- Data -
Lemma ExpireLoop_refines x kv ttl m now :
  db_rel zk x kv ttl -> coherent m ttl ->
  exists x' m' kv' ttl', ExpireLoop x m now = (x', m') /\
    db_rel zk x' kv' ttl' /\ coherent m' ttl' /\ expire_step (time_ms now) (kv, ttl) (kv', ttl').
Proof.
  intros Hr Hc.
  assert (forall m, coherent m ttl -> SS.sorted_set (sort_set m) <> [] ->
    exists x' m' kv' ttl',
      (match SS.front (sort_set m) with
       | Some it =>
           let m := with_timeout m (SS.score it) in
           if SS.score it <=? time_ms now then
             let '(_, x) := xdb_Del x (SS.key it) in
             let '(_, x) := xdb_Zdel x (expire_key m) (SS.key it) in
             (x, with_set m (SS.pop_front (sort_set m)).2)
           else (x, m)
       | None => (x, m)
       end) = (x', m') /\
      db_rel zk x' kv' ttl' /\ coherent m' ttl' /\ expire_step (time_ms now) (kv, ttl) (kv', ttl')) as Hbody.
  { clear m Hc. intros m Hc Hne.
    destruct (SS.front (sort_set m)) as [it|] eqn:Ef.
    2:{ unfold SS.front in Ef. by destruct (SS.sorted_set (sort_set m)). }
    destruct (front_least m ttl it Hc Ef) as [Hlive Hmin].
    pose proof (coh_first_le _ _ (SS.score it) _ (co_coh _ _ Hc) Hmin) as Hcoh.
    destruct (Z.leb_spec (SS.score it) (time_ms now)) as [Hdue|Hdue]; cbn zeta.
    - destruct (Del_refines zk x kv ttl (SS.key it) Hr) as (x1 & -> & Hr1).
      cbn [with_timeout expire_key sort_set]. rewrite (co_zk _ _ Hc).
      destruct (Zdel_refines zk x1 (delete (SS.key it) kv) ttl (SS.key it) Hr1) as (x2 & -> & Hr2);
        [done|eapply co_key; [apply Hcoh|apply Hlive]|].
      eexists _, _, _, _. split; [done|]. split; [exact Hr2|]. split.
      + destruct (SS.pop_front_spec _ (co_wf _ _ Hc)) as [Hw Hsc]. rewrite Ef in Hsc.
        split; cbn [with_set with_timeout sort_set first_timeout brun]; [done| | |by apply Hc|by apply Hc].
        * pose proof (co_len _ _ Hc). etrans; [|done]. unfold SS.pop_front.
          destruct (SS.sorted_set (sort_set m)) eqn:E; [done|].
          apply sublist_length, SS.set_erase_sublist.
        * rewrite Hsc. by apply coh_remove.
      + right. exists (SS.key it), (SS.score it). by split_and!.
    - eexists _, _, _, _. split; [done|]. split; [exact Hr|]. split.
      + destruct Hc. by split.
      + left. split; [done|]. intros k s Hk. specialize (Hmin _ _ Hk). lia. }
  unfold ExpireLoop. pose proof (empty_spec _ (co_len _ _ Hc) (co_wf _ _ Hc)) as He.
  destruct (SS.empty (sort_set m)); [|by apply Hbody]. destruct He as [He _].
  destruct (Load_coherent x kv ttl m Hr Hc He) as [Hc' Hnone]. set (m1 := LoadExpirationKeys x m BATCH_SIZE) in *.
  pose proof (empty_spec _ (co_len _ _ Hc') (co_wf _ _ Hc')) as He1.
  destruct (SS.empty (sort_set m1)); [|by apply Hbody]. destruct He1 as [He1 _].
  specialize (Hnone He1). eexists _, _, _, _. split; [done|]. split; [exact Hr|]. split.
  - destruct Hc' as [? ? Hcoh ? ?]. split; [done..| |done|done].
    apply (coh_first_le _ _ _ _ Hcoh). intros k s Hk. by destruct (Hnone k s).
  - left. split; [done|]. intros k s Hk. by destruct (Hnone k s).
Qed.
(** [h] explains the state: the operations that took effect, one after the other
    on two maps, returned what they return here and left what the rows hold. *)
Record explains (h : list (nat * dbop * dbres)) (s : system) : Prop := {
  ex_maps : exists kv ttl idx, rows zk (contents (db (object s))) kv ttl idx /\ etag_ok (object s) /\
    abs_dbs st0 (ops_of h) = (results_of h, (kv, ttl)) /\
    (forall t th, threads s !! t = Some th -> thread_ok ttl idx t h (log s) th) /\
    (forall mem, threads s !! owner mem = None -> idx !! mem = ttl !! mem);
  ex_order : forall t, (fun th => done_by t (log s) ++ rest th) <$> threads s !! t = programs !! t
}.

Lemma abs_dbs_snoc st os o :
  abs_dbs st (os ++ [o]) = ((abs_dbs st os).1 ++ [(abs_db (abs_dbs st os).2 o).1], (abs_db (abs_dbs st os).2 o).2).
Proof.
  revert st. induction os as [|o' os IH]; intros st; cbn [app abs_dbs].
  - cbn [fst snd]. by destruct (abs_db st o).
  - destruct (abs_db st o') as [r st']. rewrite IH. by destruct (abs_dbs st' os).
Qed.

Lemma fits_inside s h t o p todo :
  (forall t os, programs !! t = Some os -> Forall (op_fits t) os) -> explains h s -> threads s !! t = Some (Inside o p todo) -> op_fits t o.
Proof.
  intros Hp Hi Et. pose proof (ex_order _ _ Hi t) as Ho. rewrite Et in Ho. cbn [fmap option_fmap option_map rest] in Ho.
  specialize (Hp t _ (eq_sym Ho)). apply Forall_app in Hp as [_ Hp]. by inversion Hp.
Qed.

(** The threads after thread [t] changed what is its own. *)
Lemma others_ok s h t th' x' kv' ttl idx ttl' idx' h' l' :
  (forall t os, programs !! t = Some os -> Forall (op_fits t) os) -> explains h s ->
  (forall t th, threads s !! t = Some th -> thread_ok ttl idx t h (log s) th) -> (forall mem, threads s !! owner mem = None -> idx !! mem = ttl !! mem) ->
  (forall mem, owner mem <> t -> ttl' !! mem = ttl !! mem /\ idx' !! mem = idx !! mem) ->
  (forall u, u <> t -> entries u h' = entries u h /\ entries u l' = entries u (log s) /\ done_by u l' = done_by u (log s)) ->
  is_Some (threads s !! t) -> (forall th, threads s !! t = Some th -> done_by t l' ++ rest th' = done_by t (log s) ++ rest th) ->
  rows zk (contents (db x')) kv' ttl' idx' -> etag_ok x' -> abs_dbs st0 (ops_of h') = (results_of h', (kv', ttl')) ->
  thread_ok ttl' idx' t h' l' th' ->
  explains h' (MkSystem (mutex s) x' (<[t := th']> (threads s)) l').
Proof.
  intros Hp Hi Hth Hno Hm Hu [th Et] Hd Hr He Ha Hok. split.
  - exists kv', ttl', idx'. cbn [object threads log]. split; [done|]. split; [done|]. split; [done|]. split.
    + intros u thu Eu. destruct (decide (u = t)) as [->|Hne].
      * rewrite list_lookup_insert_eq in Eu by (by eapply lookup_lt_Some). by injection Eu as <-.
      * rewrite list_lookup_insert_ne in Eu by done. destruct (Hu u Hne) as (Eh & El & _).
        eapply (thread_frame ttl idx u h (log s) thu); [|intros mem Ho; apply Hm; congruence|done|done|by apply Hth].
        intros o p todo ->. by eapply fits_inside.
    + intros mem Ho. destruct (decide (owner mem = t)) as [E|Hne].
      * rewrite E, list_lookup_insert_eq in Ho by (by eapply lookup_lt_Some). done.
      * rewrite list_lookup_insert_ne in Ho by done. destruct (Hm mem Hne) as [-> ->]. auto.
  - eapply (order_step programs s _ t); [exact Et|done| |by apply Hd|by apply ex_order with (h := h)].
    intros u Hne. cbn [log]. by destruct (Hu u Hne) as (_ & _ & ?).
Qed.

Lemma step_explained t h s :
  zk <> [] -> (forall t os, programs !! t = Some os -> Forall (op_fits t) os) -> explains h s ->
  match free_turn (db_prog zk) t s with
  | Moves s' => exists h', explains h' s' /\ h `prefix_of` h'
  | Waits => True
  | Undefined => False
  end.
Proof.
  intros Hz Hp Hi. pose proof (ex_maps _ _ Hi) as (kv & ttl & idx & Hr & He & Ha & Hth & Hno). unfold free_turn.
  destruct (threads s !! t) as [[[|o todo]|o p todo]|] eqn:Et; [done| | |done].
  - exists h. split; [|done]. specialize (Hth _ _ Et) as Hok. inversion Hok as [? E Hag| |]; subst.
    eapply (others_ok s h t (Inside o (db_prog zk o) todo) (object s) kv ttl idx ttl idx h (log s)); try done.
    + intros th. rewrite Et. by intros [= <-].
    + apply t_pending; [done| |auto]. apply p_start. intros mem Hm. apply Hag.
      pose proof (ex_order _ _ Hi t) as Ho. rewrite Et in Ho. specialize (Hp t _ (eq_sym Ho)). apply Forall_app in Hp as [_ Hp].
      inversion Hp as [|? ? (_ & _ & Hown) _]; subst. auto.
  - pose proof (fits_inside s h t o p todo Hp Hi Et) as Hf. specialize (Hth _ _ Et) as Hok. inversion Hok as [|? ? ? E Hpe Hag|? ? r ? E Hse Hag]; subst.
    + destruct (pending_step t (object s) kv ttl idx o p Hz Hr He Hf Hpe) as (f & x' & p' & -> & -> & He' & kv' & ttl' & idx' & Hr' & Hm & Hcase).
      pose proof Hf as (_ & _ & Hown).
      assert (forall mem, owner mem <> t -> ttl' !! mem = ttl !! mem /\ idx' !! mem = idx !! mem) as Hm' by (intros mem Hne; apply Hm; intros Em%Hown; done).
      destruct Hcase as [(-> & -> & Hpe')|(r & Hab & Hse & Heq)].
      * exists h. split; [|done]. eapply (others_ok s h t _ x' kv ttl idx ttl idx' h (log s)); try done.
        -- intros th. rewrite Et. by intros [= <-].
        -- apply t_pending; [done|done|]. intros mem Ho Hne. destruct (Hm mem Hne) as [_ ->]. auto.
      * exists (h ++ [(t, o, r)]). split; [|by apply prefix_app_r].
        eapply (others_ok s h t _ x' kv' ttl idx ttl' idx' _ (log s)); try done.
        -- intros u Hne. rewrite entries_snoc. by destruct (Nat.eqb_spec t u).
        -- intros th. rewrite Et. by intros [= <-].
        -- unfold ops_of, results_of in *. rewrite !fmap_app. cbn [fmap list_fmap fst snd]. rewrite abs_dbs_snoc, Ha. cbn [fst snd]. by rewrite Hab.
        -- eapply t_settled; [by rewrite entries_snoc, Nat.eqb_refl, E|done|]. intros mem Ho.
           destruct (decide (member_of o = Some mem)) as [Em|Hne]; [auto|]. destruct (Hm mem Hne) as [-> ->]. auto.
    + destruct Hse as [->|(f & -> & Hf')].
      * exists h. split; [|done]. eapply (others_ok s h t (Idle todo) (object s) kv ttl idx ttl idx h (log s ++ [(t, o, r)])); try done.
        -- intros u Hne. rewrite entries_snoc, done_by_snoc. by destruct (Nat.eqb_spec t u).
        -- intros th. rewrite Et. intros [= <-]. by rewrite done_by_snoc, Nat.eqb_refl, <- app_assoc.
        -- apply t_idle; [|done]. by rewrite entries_snoc, Nat.eqb_refl, E.
      * destruct (Hf' _ He) as (x' & -> & Hd & He'). exists h. split; [|done].
        eapply (others_ok s h t _ x' kv ttl idx ttl idx h (log s)); try done.
        -- intros th. rewrite Et. by intros [= <-].
        -- by rewrite Hd.
        -- eapply t_settled; [done|by left|done].
Qed.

- What to do -
Output only an exact transcription of the lines above from the one with "destruct (SS.front (sort_set" up to and including the one with "by apply coh_remove.".

- Solution to this task -
    destruct (SS.front (sort_set m)) as [it|] eqn:Ef.
    2:{ unfold SS.front in Ef. by destruct (SS.sorted_set (sort_set m)). }
    destruct (front_least m ttl it Hc Ef) as [Hlive Hmin].
    pose proof (coh_first_le _ _ (SS.score it) _ (co_coh _ _ Hc) Hmin) as Hcoh.
    destruct (Z.leb_spec (SS.score it) (time_ms now)) as [Hdue|Hdue]; cbn zeta.
    - destruct (Del_refines zk x kv ttl (SS.key it) Hr) as (x1 & -> & Hr1).
      cbn [with_timeout expire_key sort_set]. rewrite (co_zk _ _ Hc).
      destruct (Zdel_refines zk x1 (delete (SS.key it) kv) ttl (SS.key it) Hr1) as (x2 & -> & Hr2);
        [done|eapply co_key; [apply Hcoh|apply Hlive]|].
      eexists _, _, _, _. split; [done|]. split; [exact Hr2|]. split.
      + destruct (SS.pop_front_spec _ (co_wf _ _ Hc)) as [Hw Hsc]. rewrite Ef in Hsc.
        split; cbn [with_set with_timeout sort_set first_timeout brun]; [done| | |by apply Hc|by apply Hc].
        * pose proof (co_len _ _ Hc). etrans; [|done]. unfold SS.pop_front.
          destruct (SS.sorted_set (sort_set m)) eqn:E; [done|].
          apply sublist_length, SS.set_erase_sublist.
        * rewrite Hsc. by apply coh_remove.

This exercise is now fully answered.